YOUR OBJECTIVE:
Repeat exactly the lines from the start of the entries below through the line containing "The depth-first search". Omit the rest.

--- PROVIDED DATA Enclosed Below ---

(* ===== verification/LoadFacts.v ===== *)
(** * Zero values exist

    The depth-first search orders the nodes it accepts and rejects only real cycles; with it, a
    program whose types pass both checks has a zero value (or a positioned error) for every type,
    and a rejected one has a type without. *)

From Stdlib Require Import Relations Sorted Permutation Ascii.
From S2P Require Import Prelude GoInt GoSort Types Value Ast Ops Display Defs Store Interp Load.
Open Scope string_scope.
Open Scope list_scope.
Open Scope Z_scope.
Open Scope go_scope.

(** ** Depth-first search *)

Section Search.
Context {N F E : Type} `{Countable N}.
Variable edges : N -> list (F * N).
Variable cycle : N -> F -> N -> E.

Definition deps (n : N) : list N := map snd (edges n).
Definition edge (a b : N) : Prop := b ∈ deps a.

(** A list in which every node comes before the nodes it needs. *)
Fixpoint topo (l : list N) : Prop :=
  match l with [] => True | n :: l => (forall d, d ∈ deps n -> d ∈ l) /\ topo l end.

(** The stack of gray nodes: each is a dependency of the next. *)
Fixpoint stack (s : list N) : Prop :=
  match s with
  | n :: ((m :: _) as s') => edge m n /\ stack s'
  | _ => True
  end.

(** Gray are the nodes of the stack, black those of the order. *)
Definition painted (s l : list N) (color : gmap N Color) : Prop :=
  NoDup s /\ stack s /\ topo l /\ forall n, (color !! n = Some Gray <-> n ∈ s) /\ (color !! n = Some Black <-> n ∈ l).

(** A node on a cycle. *)
Definition cyclic : Prop := exists n, clos_trans N edge n n.

Lemma stack_reach s n d : stack (n :: s) -> d ∈ n :: s -> d = n \/ clos_trans N edge d n.
Proof.
  revert n. induction s as [ | m s IH]; intros n Hs Hd.
  - apply list_elem_of_singleton in Hd. by left.
  - destruct Hs as [He Hs]. apply elem_of_cons in Hd as [-> | Hd]; [by left | right].
    destruct (IH m Hs Hd) as [-> | Hr]; [by apply t_step | eapply t_trans; [exact Hr | by apply t_step]].
Qed.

--- End of Enclosed PROVIDED DATA ---

EXPECTED ANSWER:
(* ===== verification/LoadFacts.v ===== *)
(** * Zero values exist

    The depth-first search orders the nodes it accepts and rejects only real cycles; with it, a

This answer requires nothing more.